As both consumer and developer (I am an associate producer at a southern California studio), I am well aware of the need for protection of developer and publisher rights. However, as the war over DRM escalates, it has come to the point where excessive DRM infringes on the ability, the right of the consumer to enjoy that which he has paid for - while unscrupulous pirates simply crack the software and enjoy it at their leisure. More than once, consumers have publicly bemoaned the difficulties of enjoying games they have paid for in full - and turned to pirates for solutions. One need only Google infamous examples like SecuROM and Starforce - and recent AAA releases like Grand Theft Auto IV and Spore - to see just what kind of an impact draconian DRM measures have. There is need for DRM - the problem that needs solving at this point is how to architect it such that the consumers aren't the ones paying the price while pirates laugh it off. Gabe Newell commented that adding value - not punishing consumers - was the way to go. It's about incentive, not chains. And while this isn't a viable solution for some, it's a thought that merits strong consideration.
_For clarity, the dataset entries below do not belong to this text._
(* ===== verification/Incremental.v ===== *)
(** * Generated parsers work incrementally

    What [ParserGenerator] writes for a unit has the shape [Resume.v] asks for, its labels and
    temporaries have names of their own, and the members of the unit class do not overlap.
    Hence the main theorems: a generated parser that is called again whenever data has arrived
    ends like one that had all the data from the start, and it writes nothing outside the unit
    area, its stack entry and its locals. *)

From S2P Require Import Prelude Util Runtime Ident Ast Units Translate Generate Exec Resume.
Import Util.Chars Util.Strings Util.StringLemmas Ident.Id Units.Units Translate.Translate Translate.Cpp.
Import Translate.ReadLemmas Runtime.Memory.
Import Generate.Generator Generate.ParserGenerator Generate.UnitClass.
Import Exec.Types Exec.Eval Exec.Exec.

Local Open Scope Z_scope.

(** ** Units the theorems are about *)

(** The fields of a switch are fields. *)
Lemma field_nested_ind (P : field → Prop) (Q : case → Prop) :
  (∀ b fb k, match k with FSwitch _ cases => Forall Q cases | _ => True end →
     P (mkField b fb k)) →
  (∀ es items d, Forall P items → Q (mkCase es items d)) →
  ∀ f, P f.
Proof.
  intros HP HQ. fix IH 1. intros [b fb k]. apply HP. destruct k as [| | | | |e cases| |]; try exact I.
  induction cases as [|[es items d] cases IHc]; constructor; [|exact IHc].
  apply HQ. clear IHc cases. induction items as [|x items IHi]; constructor; [apply IH|exact IHi].
Qed.

Section Supported.
  Context (us : units) (options : Options).

Definition machine_width (w : Z) : bool := bool_decide (w ∈ [8; 16; 32; 64]).

(** The expression of a length does not assign. *)
Definition pure_length (b : item_base) : bool :=
  match attr_lookup "length" (attributes_ b) with
  | Some a =>
      match attr_value a with
      | Some e => match expression_text us e with Ret s => pure_text s | _ => true end
      | None => true
      end
  | None => true
  end.

(** Integers have a width of the machine; a field with another serialized type has an integer
    type there and is converted ([transform_to]); fields are stored. *)
Definition integer_width_ok (t : option ty) : bool :=
  match t with
  | Some t => match kind t with TInteger w _ => machine_width w | _ => true end
  | None => true
  end.
Definition is_integer (t : option ty) : bool :=
  match t with
  | Some t => match kind t with TInteger _ _ => true | _ => false end
  | None => false
  end.
Definition supported_atomic (b : item_base) : bool :=
  pure_length b && integer_width_ok (serialized_type b) &&
  implb (parsing_only b) (store_parsing_only options) &&
  if transformed b then is_integer (serialized_type b) && has_attr "transform_to" b
  else negb (has_serialized_type b).

Fixpoint supported_field (f : field) : bool :=
  let supported_fields := fix supported_fields (l : list field) : bool :=
    match l with [] => true | f :: l => supported_field f && supported_fields l end in
  let supported_cases := fix supported_cases (l : list case) : bool :=
    match l with
    | [] => true
    | mkCase _ items _ :: l => supported_fields items && supported_cases l
    end in
  match f with
  | mkField b _ FAtomicType => supported_atomic b
  | mkField _ _ (FSwitch _ cases) => supported_cases cases
  | _ => true
  end.
Fixpoint supported (l : list item) : bool :=
  match l with
  | [] => true
  | IField f :: l => supported_field f && supported l
  | _ :: l => supported l
  end.

End Supported.

(** ** Names made from counters *)

Definition numbered (lo hi : Z) (l : string) : Prop :=
  ∃ k d, lo < k ≤ hi ∧ l = "lbl" +:+ pretty k +:+ "_" +:+ d.

Lemma pretty_span (k : Z) r :
  0 ≤ k → match r with String c _ => isdigit c = false | EmptyString => True end →
  span isdigit (pretty k +:+ r) = (pretty k, r).
Proof.
  intros Hk Hr. replace k with (Z.of_N (Z.to_N k)) by lia. rewrite pretty_of_N.
  destruct (pretty_N_digits (Z.to_N k)) as (H1 & _). by apply span_app.
Qed.

Lemma label_inj (k k' : Z) d d' :
  0 ≤ k → 0 ≤ k' →
  "lbl" +:+ pretty k +:+ "_" +:+ d = "lbl" +:+ pretty k' +:+ "_" +:+ d' → k = k'.
Proof.
  intros Hk Hk' E. cbv [String.append] in E. injection E as E.
  assert (E2 : span isdigit (pretty k +:+ "_" +:+ d) = span isdigit (pretty k' +:+ "_" +:+ d')) by (by f_equal).
  rewrite !pretty_span in E2 by done. injection E2 as E2. by apply (inj pretty) in E2.
Qed.

Lemma temp_inj (k k' : Z) : "tmp" +:+ pretty k = "tmp" +:+ pretty k' → k = k'.
Proof. intros E. cbv [String.append] in E. injection E as E. by apply (inj pretty) in E. Qed.

Lemma numbered_disjoint a b c l : 0 ≤ a → b ≤ c → numbered a b l → ∀ hi, numbered c hi l → False.
Proof.
  intros Ha Hb (k & d & Hk & ->) hi (k' & d' & Hk' & E). apply label_inj in E; lia.
Qed.

Lemma numbered_mono a b a' b' l : a' ≤ a → b ≤ b' → numbered a b l → numbered a' b' l.
Proof. intros ?? (k & d & ? & ->). exists k, d. split; [lia|done]. Qed.

(** A generator whose temporaries have the names it made. *)
Record gen_wf (g : gstate) : Prop := {
  wf_label : 0 ≤ lastLabelId_ g;
  wf_temp : 0 ≤ lastTempId_ g;
  wf_nodup : NoDup (temp_vars_ g).*1;
  wf_names : Forall (λ v, ∃ k, 1 ≤ k ≤ lastTempId_ g ∧ v.1 = "tmp" +:+ pretty k) (temp_vars_ g) }.

Lemma newGenerator_wf : gen_wf newGenerator.
Proof. split; [done|done|constructor|constructor]. Qed.

(** What a piece of the generator does to its counters, with the labels it makes. *)
Record gen_step (g g' : gstate) (ls : list string) : Prop := {
  gs_wf : gen_wf g';
  gs_label : lastLabelId_ g ≤ lastLabelId_ g';
  gs_temps : temp_vars_ g `prefix_of` temp_vars_ g';
  gs_nodup : NoDup ls;
  gs_names : Forall (numbered (lastLabelId_ g) (lastLabelId_ g')) ls }.

Lemma gen_step_refl g : gen_wf g → gen_step g g [].
Proof. intros. split; [done|lia|done|constructor|constructor]. Qed.

Lemma gen_step_trans g g1 g2 l1 l2 :
  gen_wf g → gen_step g g1 l1 → gen_step g1 g2 l2 → gen_step g g2 (l1 ++ l2).
Proof.
  intros [Hg _ _ _] [W1 L1 T1 N1 F1] [W2 L2 T2 N2 F2]. split; [done|lia|by etrans| |].
  - apply list.NoDup_app. split_and!; [done| |done]. intros l H1 H2. rewrite list.Forall_forall in F1, F2.
    eapply numbered_disjoint; [exact Hg|reflexivity|by apply F1|by apply F2].
  - apply list.Forall_app. split; eapply list.Forall_impl; try done; intros l;
      apply numbered_mono; lia.
Qed.

Lemma reset_wf g : gen_wf g → gen_wf (reset_errors g).
Proof. intros [????]. by split. Qed.
Lemma log_wf g : gen_wf g → gen_wf (log_error g).
Proof. intros [????]. by split. Qed.

Lemma addTemp_step t g n g' :
  gen_wf g → addTemp t g = (n, g') → gen_step g g' [] ∧ (n, t) ∈ temp_vars_ g'.
Proof.
  intros [H1 H2 H3 H4] E. unfold addTemp in E. cbn in E. injection E as <- <-. cbn.
  split; [|apply elem_of_app; right; by apply list_elem_of_singleton].
  split; cbn; [split; cbn| |by apply prefix_app_r|constructor|constructor]; try lia.
  - rewrite fmap_app. apply list.NoDup_app. split_and!; [done| |apply NoDup_singleton].
    intros x Hx Hy. cbn in Hy. apply list_elem_of_singleton in Hy as ->.
    apply list_elem_of_fmap in Hx as ([x t'] & Ex & Hx). rewrite list.Forall_forall in H4.
    destruct (H4 _ Hx) as (k & Hk & E'). cbn in *. rewrite E' in Ex. apply temp_inj in Ex. lia.
  - apply list.Forall_app. split.
    + eapply list.Forall_impl; [done|]. intros v (k & Hk & ->). exists k. split; [lia|done].
    + constructor; [|constructor]. exists (lastTempId_ g + 1). split; [lia|done].
Qed.

(** ** The shape of generated code *)

Lemma assoc_unique {A} (k : string) (a a' : A) l :
  NoDup l.*1 → (k, a) ∈ l → (k, a') ∈ l → a = a'.
Proof.
  intros Hn H1 H2. induction l as [|[k' b] l IH]; [by apply not_elem_of_nil in H1|].
  cbn in Hn. apply list.NoDup_cons in Hn as [Hk Hn].
  assert (Hin : ∀ x, (k', x) ∈ l → False).
  { intros x Hx. apply Hk. apply list_elem_of_fmap. by exists (k', x). }
  apply elem_of_cons in H1 as [H1|H1], H2 as [H2|H2]; simplify_eq; auto; by edestruct Hin.
Qed.

Lemma int_type_scalar es w s :
  machine_width w = true →
  ∃ T, scalar_type es (int_type_name w s) = Some (CInt T) ∧ width T = w.
Proof.
  intros H. unfold machine_width in H. bool_to_prop.
  repeat (apply elem_of_cons in H as [->|H]); [..|by apply not_elem_of_nil in H]; destruct s;
    eexists; (split; [reflexivity|done]).
Qed.

Lemma type_text_visit us t s : type_text us t = Ret s → visit_type us t = Ret s.
Proof.
  unfold type_text, translate_type. destruct (is_wildcard us t); [done|].
  destruct (visit_type us t) as [r| | |]; try done. cbn. destruct (String.eqb r _); [done|].
  by intros [= ->].
Qed.

Lemma type_text_kind us t s :
  type_text us t = Ret s →
  match kind t with
  | TBytes => s = "dr::unit::var_bytes"
  | TString => s = "dr::unit::var_string"
  | TInteger w sg => s = int_type_name w sg
  | _ => True
  end.
Proof. intros H%type_text_visit. destruct t as [b k]. cbn in *. destruct k; try done; by injection H. Qed.

Lemma machine_width_le w : machine_width w = true → w ≤ 64.
Proof.
  unfold machine_width. intros H. bool_to_prop.
  repeat (apply elem_of_cons in H as [->|H]); [lia..|]. by apply not_elem_of_nil in H.
Qed.

Section GeneratedShape.
  Context (us : units) (u : unit_type) (options : Options) (C : context).
  Context (ms tms : list (string * string)).
  Context (Hes : ∀ t, t ∈ container_types → assoc t (c_enums C) = None).
  Context (Hms : NoDup ms.*1).
  Context (Hmem : ∀ f o t, assoc f (c_members C) = Some (o, t) → (f, t) ∈ ms).
  Context (Htms : NoDup tms.*1).
  Context (Htmp : ∀ n q t, assoc n (c_temps C) = Some (q, t) → (n, t) ∈ tms).

(** What [visit] writes for an item. *)
Definition visited (c : list pcode) : Prop :=
  atomic C c ∨ ∃ e cases, c = [Switch e cases] ∧ case_instrs C cases.

(** A piece of the generator that writes labels [ls], with a property of its code once all
    temporaries are known. *)
Definition generates (g g' : gstate) (ls : list string) (P : Prop) : Prop :=
  gen_step g g' ls ∧ (temp_vars_ g' `prefix_of` tms → P).

Lemma generates_trans g g1 g2 l1 l2 P Q R :
  gen_wf g → generates g g1 l1 P → generates g1 g2 l2 Q → (P → Q → R) →
  generates g g2 (l1 ++ l2) R.
Proof using Type.
  intros Hg [H1 P1] [H2 P2] HR. split; [by eapply gen_step_trans|].
  intros Ht. apply HR; [apply P1|by apply P2]. etrans; [|done]. by apply H2.
Qed.

Lemma parse_item_shape b visit g c g' :
  gen_wf g →
  (∀ g c g', gen_wf g → visit g = Ret (c, g') → generates g g' (labels_list c) (visited c)) →
  parse_item u b visit g = Ret (c, g') → generates g g' (labels_list c) (instrs C c).
Proof using Type.
  intros Hg Hv H. unfold parse_item in H. destruct_Ret H. cbn [newInstructionLabel] in H. cbn in H.
  destruct_Ret H. injection H as <- <-.
  match goal with H : visit _ = _ |- _ => apply Hv in H; [|by destruct Hg; split; cbn; try lia] end.
  match goal with H : generates _ _ _ _ |- _ => destruct H as [[W L T N F] P] end. cbn in L, T, F.
  split.
  - unfold labels_list. cbn [map concat]. rewrite labels_of_block, app_nil_r.
    split; [done|lia|done| |].
    + constructor; [|done]. intros Hin. rewrite list.Forall_forall in F.
      destruct (F _ Hin) as (k & d & Hk & El). apply label_inj in El; destruct Hg; lia.
    + constructor.
      * eexists _, _. split; [|reflexivity]. lia.
      * eapply list.Forall_impl; [done|]. intros x. apply numbered_mono; lia.
  - intros Ht. constructor; [|constructor]. destruct (P Ht) as [Ha|(e & cases & -> & Hc)].
    + by constructor.
    + by constructor.
Qed.

(** The member of an atomic field. *)
Lemma field_member b fm f o t :
  implb (parsing_only b) (store_parsing_only options) = true →
  addSingleUnitField us options b true = Ret fm → fm ⊆ ms → name (item_id b) = Ret f →
  assoc f (c_members C) = Some (o, t) →
  if negb (app_accessible b) && input_pointers options then t = "dr::unit::var_stream_range"
  else ∃ ty, item_type b = Some ty ∧ type_text us ty = Ret t.
Proof using Hms Hmem.
  intros Hp H Hin Hf Hm. unfold addSingleUnitField in H.
  destruct (parsing_only b && negb (store_parsing_only options)) eqn:E.
  { apply andb_prop in E as [E1 E2]. rewrite E1 in Hp. cbn in Hp. by rewrite Hp in E2. }
  rewrite Hf in H. cbn [mbind outcome_bind] in H. unfold type_of_item in H.
  destruct (item_type b) as [ty|]; [|done]. cbn [mbind outcome_bind] in H.
  destruct (type_text us ty) as [s| | |] eqn:Et; try done. cbn [mbind outcome_bind andb] in H.
  injection H as <-. apply Hmem in Hm.
  assert (Hx : t = if negb (app_accessible b) && input_pointers options
                   then "dr::unit::var_stream_range" else s).
  { eapply assoc_unique; [exact Hms|done|]. apply Hin. by apply list_elem_of_singleton. }
  destruct (_ && input_pointers options); [done|]. exists ty. by rewrite Hx.
Qed.

Lemma container_no_scalar t : t ∈ container_types → size_align (c_enums C) t = Some (16, 8).
Proof using Hes.
  intros Ht. unfold size_align, scalar_type. rewrite (Hes t Ht).
  repeat (apply elem_of_cons in Ht as [->|Ht]); [done..|]. by apply not_elem_of_nil in Ht.
Qed.

(** Where an untransformed field is parsed to. *)
Lemma field_container b fm ty f :
  implb (parsing_only b) (store_parsing_only options) = true →
  addSingleUnitField us options b true = Ret fm → fm ⊆ ms → name (item_id b) = Ret f →
  item_type b = Some ty → kind ty = TBytes ∨ kind ty = TString → container C f.
Proof using Hms Hmem.
  intros Hp H Hin Hf Ht Hk o t Hm.
  pose proof (field_member b fm f o t Hp H Hin Hf Hm) as Hx.
  destruct (_ && input_pointers options); [subst t; elem_dec|]. destruct Hx as (ty' & Ht' & Hx).
  rewrite Ht in Ht'. injection Ht' as <-. apply type_text_kind in Hx.
  destruct Hk as [Hk|Hk]; rewrite Hk in Hx; subst; elem_dec.
Qed.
How can we, as developers, convince our fans and customers to purchase our software, even when it's waiting out there on the internet (illegally) for free? That's what we need to figure out. As an example, Apple recently announced that it would be removing DRM from their iTunes store. This is a store where a consumer can purchase songs with convenience, and while the Internet makes it so easy to steal - the iTunes store pulls in millions because of the features and content it provides, because it is simple and easy and the services are worthwhile. I realize I have not provided a solution in this letter, and for that I am sorry, because I wish I had one. But I wish to close by stressing that we cannot continue to punish consumers who spend their hard-earned money to enjoy our game and support us, the developers. We cannot give them arbitrary install limits, we cannot install policing software like Starforce behind their backs, and even inconveniencing them to keep the purchased disc in their DVD tray (a tactic easily and invariably cracked by pirates - then downloaded even by those that purchase the game) is not accomplishing much, if anything. Thank you for your time.